▶ Extracted records:
Lemma alter_lookup {A} (f : A → A) (m : gmap nat A) a x :
  m !! a = Some x → alter f a m = <[a := f x]> m.
Proof.
  intros Ha. rewrite <- (insert_id m a x Ha) at 1. by rewrite alter_insert_eq.
Qed.

Lemma array_items_eq a w l :
  arrays w !! a = Some l → array_items a w = (l, w).
Proof. intros Ha. unfold array_items. by rewrite Ha. Qed.

Lemma addHistory_inserted_eq pw w k a l :
  key w = Some k → history w = Some a → arrays w !! a = Some l →
  last_password_is pw l = false →
  let x := mkPasswordHistory pw (clock w (ticks w)) in
  let l' := push_capped l x in
  let arr := <[a := l']> (arrays w) in
  addHistory pw w
  = (tt, mkWorld (key w)
                 (<[Keys.history := map encrypt_item l']> (storage w))
                 (<[fresh (dom arr) := map encrypt_item l']> arr)
                 (clock w) (S (ticks w))
                 (StorageSave Keys.history (map encrypt_item l')
                    :: rev (map (fun item => Encrypt (password item)) l')
                    ++ GetKey :: GetKey :: calls w)
                 (history w)).
Proof.
  intros Hk Ha Hl Hlast x l' arr. unfold addHistory.
  erewrite bind_run; [|reflexivity]. rewrite Hk. cbv zeta.
  rewrite bool_decide_eq_true_2 by done. cbn [negb]. cbv iota.
  erewrite bind_run; [|by eapply getHistory_cached].
  erewrite bind_run; [|by eapply matchesPrevious_eq].
  rewrite Hlast. cbv beta iota.
  destruct w as [k0 st arr0 clk tk cs h]. simpl in Hk, Ha, Hl.
  subst k0 h. cbn [clock ticks key storage arrays calls history] in *.
  erewrite bind_run; [|reflexivity].
  erewrite bind_run; [|reflexivity].
  cbn [log with_arrays clock ticks key storage arrays calls history].
  rewrite (alter_lookup _ _ _ _ Hl).
  cbn [with_arrays clock ticks key storage arrays calls history].
  erewrite bind_run; [|apply array_items_eq, lookup_insert_eq].
  fold x.
  assert (Hl' : l' ≠ []).
  { unfold l', push_capped. destruct (_ <? _) eqn:Hcap.
    - apply Z.ltb_lt in Hcap. unfold MaxPasswordsInHistory in Hcap.
      rewrite length_app in Hcap. simpl in Hcap.
      destruct l as [|y l]; simpl in *; [lia|]. by destruct l.
    - by destruct l. }
  set (w1 := mkWorld (Some k) st arr clk (S tk) (GetKey :: GetKey :: cs) (Some a)).
  assert (Hshift :
    (if MaxPasswordsInHistory <? Z.of_nat (List.length (l ++ [x]))
     then array_shift a else nothing)
      (mkWorld (Some k) st (<[a:=l ++ [x]]> arr0) clk (S tk)
               (GetKey :: GetKey :: cs) (Some a))
    = (tt, w1)).
  { unfold w1, arr, l', push_capped. destruct (_ <? _); [|done].
    unfold array_shift. cbn [arrays with_arrays key storage clock ticks calls history].
    by rewrite alter_insert_eq. }
  erewrite bind_run; [|exact Hshift].
  erewrite bind_run.
  2:{ apply encryptHistory_eq with (l := l'); [|done].
      unfold w1, arr. cbn [arrays]. by rewrite lookup_insert_eq. }
  unfold new_array, storage_save, w1, log_many, log, with_storage, with_arrays.
  cbn [arrays key storage clock ticks calls history].
  rewrite lookup_insert_eq. cbn [default]. reflexivity.
Qed.

Lemma push_capped_length l x :
  (List.length l ≤ 100)%nat → (List.length (push_capped l x) ≤ 100)%nat.
Proof.
  intros Hl. unfold push_capped, MaxPasswordsInHistory.
  destruct (Z.ltb_spec 100 (Z.of_nat (List.length (l ++ [x]))));
    rewrite ?length_drop, length_app in *; simpl in *; lia.
Qed.

Lemma push_capped_last l x : last (push_capped l x) = Some x.
Proof.
  unfold push_capped, MaxPasswordsInHistory.
  destruct (Z.ltb_spec 100 (Z.of_nat (List.length (l ++ [x])))) as [Hlt|_].
  - rewrite length_app in Hlt. simpl in Hlt.
    destruct l as [|y l]; simpl in Hlt; [lia|]. simpl. rewrite drop_0.
    apply last_snoc.
  - apply last_snoc.
Qed.

(** At capacity the oldest entry leaves and the new one is last. *)
Lemma push_capped_full l x :
  List.length l = 100%nat → push_capped l x = drop 1 l ++ [x].
Proof.
  intros Hl. unfold push_capped, MaxPasswordsInHistory.
  destruct (Z.ltb_spec 100 (Z.of_nat (List.length (l ++ [x])))) as [_|Hge].
  - destruct l as [|y l]; [done|]. simpl. by rewrite !drop_0.
  - rewrite length_app in Hge. simpl in Hge. lia.
Qed.

Lemma push_capped_changes pw l x :
  last_password_is pw l = false → password x = pw → push_capped l x ≠ l.
Proof.
  intros Hlast Hx Heq. pose proof (push_capped_last l x) as Hl.
  rewrite Heq in Hl. unfold last_password_is in Hlast. rewrite Hl in Hlast.
  by rewrite bool_decide_eq_true_2 in Hlast.
Qed.

(** The state after [addHistory], with a key and a cache: the cached array
    is the same array, holding the old list or the capped extension. *)
Lemma addHistory_post pw w k a l :
  key w = Some k → history w = Some a → arrays w !! a = Some l →
  let x := mkPasswordHistory pw (clock w (ticks w)) in
  let l1 := if last_password_is pw l then l else push_capped l x in
  let w1 := (addHistory pw w).2 in
  key w1 = Some k ∧ history w1 = Some a ∧ arrays w1 !! a = Some l1 ∧
  clock w1 = clock w ∧
  ticks w1 = (if last_password_is pw l then ticks w else S (ticks w)) ∧
  storage w1 = (if last_password_is pw l then storage w
                else <[Keys.history := map encrypt_item l1]> (storage w)) ∧
  last_password_is pw l1 = true ∧
  (Forall (fun c => is_load c = false) (calls w) →
   Forall (fun c => is_load c = false) (calls w1)).
Proof.
  intros Hk Ha Hl x l1 w1. unfold w1, l1.
  destruct (last_password_is pw l) eqn:Hlast.
  - rewrite (addHistory_suppressed pw w k a l Hk Ha Hl Hlast). simpl.
    repeat split; try done. intros Hc. by repeat constructor.
  - rewrite (addHistory_inserted_eq pw w k a l Hk Ha Hl Hlast). simpl.
    fold x. repeat split; try done.
    + rewrite lookup_insert_ne; [by rewrite lookup_insert_eq|].
      intros Heq.
      pose proof (is_fresh (dom (<[a:=push_capped l x]> (arrays w)))) as Hf.
      rewrite Heq in Hf. apply Hf. rewrite dom_insert_L. set_solver.
    + unfold last_password_is. rewrite push_capped_last. simpl.
      by rewrite bool_decide_eq_true_2.
    + intros Hc. constructor; [done|]. apply Forall_app. split.
      * apply Forall_forall. intros c Hin.
        apply list_elem_of_In, in_rev, in_map_iff in Hin as (item & <- & _).
        done.
      * by repeat constructor.
Qed.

▶ Your task: Give back the whole listing exactly.

▶ Answer to the exercise:
Lemma alter_lookup {A} (f : A → A) (m : gmap nat A) a x :
  m !! a = Some x → alter f a m = <[a := f x]> m.
Proof.
  intros Ha. rewrite <- (insert_id m a x Ha) at 1. by rewrite alter_insert_eq.
Qed.

Lemma array_items_eq a w l :
  arrays w !! a = Some l → array_items a w = (l, w).
Proof. intros Ha. unfold array_items. by rewrite Ha. Qed.

Lemma addHistory_inserted_eq pw w k a l :
  key w = Some k → history w = Some a → arrays w !! a = Some l →
  last_password_is pw l = false →
  let x := mkPasswordHistory pw (clock w (ticks w)) in
  let l' := push_capped l x in
  let arr := <[a := l']> (arrays w) in
  addHistory pw w
  = (tt, mkWorld (key w)
                 (<[Keys.history := map encrypt_item l']> (storage w))
                 (<[fresh (dom arr) := map encrypt_item l']> arr)
                 (clock w) (S (ticks w))
                 (StorageSave Keys.history (map encrypt_item l')
                    :: rev (map (fun item => Encrypt (password item)) l')
                    ++ GetKey :: GetKey :: calls w)
                 (history w)).
Proof.
  intros Hk Ha Hl Hlast x l' arr. unfold addHistory.
  erewrite bind_run; [|reflexivity]. rewrite Hk. cbv zeta.
  rewrite bool_decide_eq_true_2 by done. cbn [negb]. cbv iota.
  erewrite bind_run; [|by eapply getHistory_cached].
  erewrite bind_run; [|by eapply matchesPrevious_eq].
  rewrite Hlast. cbv beta iota.
  destruct w as [k0 st arr0 clk tk cs h]. simpl in Hk, Ha, Hl.
  subst k0 h. cbn [clock ticks key storage arrays calls history] in *.
  erewrite bind_run; [|reflexivity].
  erewrite bind_run; [|reflexivity].
  cbn [log with_arrays clock ticks key storage arrays calls history].
  rewrite (alter_lookup _ _ _ _ Hl).
  cbn [with_arrays clock ticks key storage arrays calls history].
  erewrite bind_run; [|apply array_items_eq, lookup_insert_eq].
  fold x.
  assert (Hl' : l' ≠ []).
  { unfold l', push_capped. destruct (_ <? _) eqn:Hcap.
    - apply Z.ltb_lt in Hcap. unfold MaxPasswordsInHistory in Hcap.
      rewrite length_app in Hcap. simpl in Hcap.
      destruct l as [|y l]; simpl in *; [lia|]. by destruct l.
    - by destruct l. }
  set (w1 := mkWorld (Some k) st arr clk (S tk) (GetKey :: GetKey :: cs) (Some a)).
  assert (Hshift :
    (if MaxPasswordsInHistory <? Z.of_nat (List.length (l ++ [x]))
     then array_shift a else nothing)
      (mkWorld (Some k) st (<[a:=l ++ [x]]> arr0) clk (S tk)
               (GetKey :: GetKey :: cs) (Some a))
    = (tt, w1)).
  { unfold w1, arr, l', push_capped. destruct (_ <? _); [|done].
    unfold array_shift. cbn [arrays with_arrays key storage clock ticks calls history].
    by rewrite alter_insert_eq. }
  erewrite bind_run; [|exact Hshift].
  erewrite bind_run.
  2:{ apply encryptHistory_eq with (l := l'); [|done].
      unfold w1, arr. cbn [arrays]. by rewrite lookup_insert_eq. }
  unfold new_array, storage_save, w1, log_many, log, with_storage, with_arrays.
  cbn [arrays key storage clock ticks calls history].
  rewrite lookup_insert_eq. cbn [default]. reflexivity.
Qed.

Lemma push_capped_length l x :
  (List.length l ≤ 100)%nat → (List.length (push_capped l x) ≤ 100)%nat.
Proof.
  intros Hl. unfold push_capped, MaxPasswordsInHistory.
  destruct (Z.ltb_spec 100 (Z.of_nat (List.length (l ++ [x]))));
    rewrite ?length_drop, length_app in *; simpl in *; lia.
Qed.

Lemma push_capped_last l x : last (push_capped l x) = Some x.
Proof.
  unfold push_capped, MaxPasswordsInHistory.
  destruct (Z.ltb_spec 100 (Z.of_nat (List.length (l ++ [x])))) as [Hlt|_].
  - rewrite length_app in Hlt. simpl in Hlt.
    destruct l as [|y l]; simpl in Hlt; [lia|]. simpl. rewrite drop_0.
    apply last_snoc.
  - apply last_snoc.
Qed.

(** At capacity the oldest entry leaves and the new one is last. *)
Lemma push_capped_full l x :
  List.length l = 100%nat → push_capped l x = drop 1 l ++ [x].
Proof.
  intros Hl. unfold push_capped, MaxPasswordsInHistory.
  destruct (Z.ltb_spec 100 (Z.of_nat (List.length (l ++ [x])))) as [_|Hge].
  - destruct l as [|y l]; [done|]. simpl. by rewrite !drop_0.
  - rewrite length_app in Hge. simpl in Hge. lia.
Qed.

Lemma push_capped_changes pw l x :
  last_password_is pw l = false → password x = pw → push_capped l x ≠ l.
Proof.
  intros Hlast Hx Heq. pose proof (push_capped_last l x) as Hl.
  rewrite Heq in Hl. unfold last_password_is in Hlast. rewrite Hl in Hlast.
  by rewrite bool_decide_eq_true_2 in Hlast.
Qed.

(** The state after [addHistory], with a key and a cache: the cached array
    is the same array, holding the old list or the capped extension. *)
Lemma addHistory_post pw w k a l :
  key w = Some k → history w = Some a → arrays w !! a = Some l →
  let x := mkPasswordHistory pw (clock w (ticks w)) in
  let l1 := if last_password_is pw l then l else push_capped l x in
  let w1 := (addHistory pw w).2 in
  key w1 = Some k ∧ history w1 = Some a ∧ arrays w1 !! a = Some l1 ∧
  clock w1 = clock w ∧
  ticks w1 = (if last_password_is pw l then ticks w else S (ticks w)) ∧
  storage w1 = (if last_password_is pw l then storage w
                else <[Keys.history := map encrypt_item l1]> (storage w)) ∧
  last_password_is pw l1 = true ∧
  (Forall (fun c => is_load c = false) (calls w) →
   Forall (fun c => is_load c = false) (calls w1)).
Proof.
  intros Hk Ha Hl x l1 w1. unfold w1, l1.
  destruct (last_password_is pw l) eqn:Hlast.
  - rewrite (addHistory_suppressed pw w k a l Hk Ha Hl Hlast). simpl.
    repeat split; try done. intros Hc. by repeat constructor.
  - rewrite (addHistory_inserted_eq pw w k a l Hk Ha Hl Hlast). simpl.
    fold x. repeat split; try done.
    + rewrite lookup_insert_ne; [by rewrite lookup_insert_eq|].
      intros Heq.
      pose proof (is_fresh (dom (<[a:=push_capped l x]> (arrays w)))) as Hf.
      rewrite Heq in Hf. apply Hf. rewrite dom_insert_L. set_solver.
    + unfold last_password_is. rewrite push_capped_last. simpl.
      by rewrite bool_decide_eq_true_2.
    + intros Hc. constructor; [done|]. apply Forall_app. split.
      * apply Forall_forall. intros c Hin.
        apply list_elem_of_In, in_rev, in_map_iff in Hin as (item & <- & _).
        done.
      * by repeat constructor.
Qed.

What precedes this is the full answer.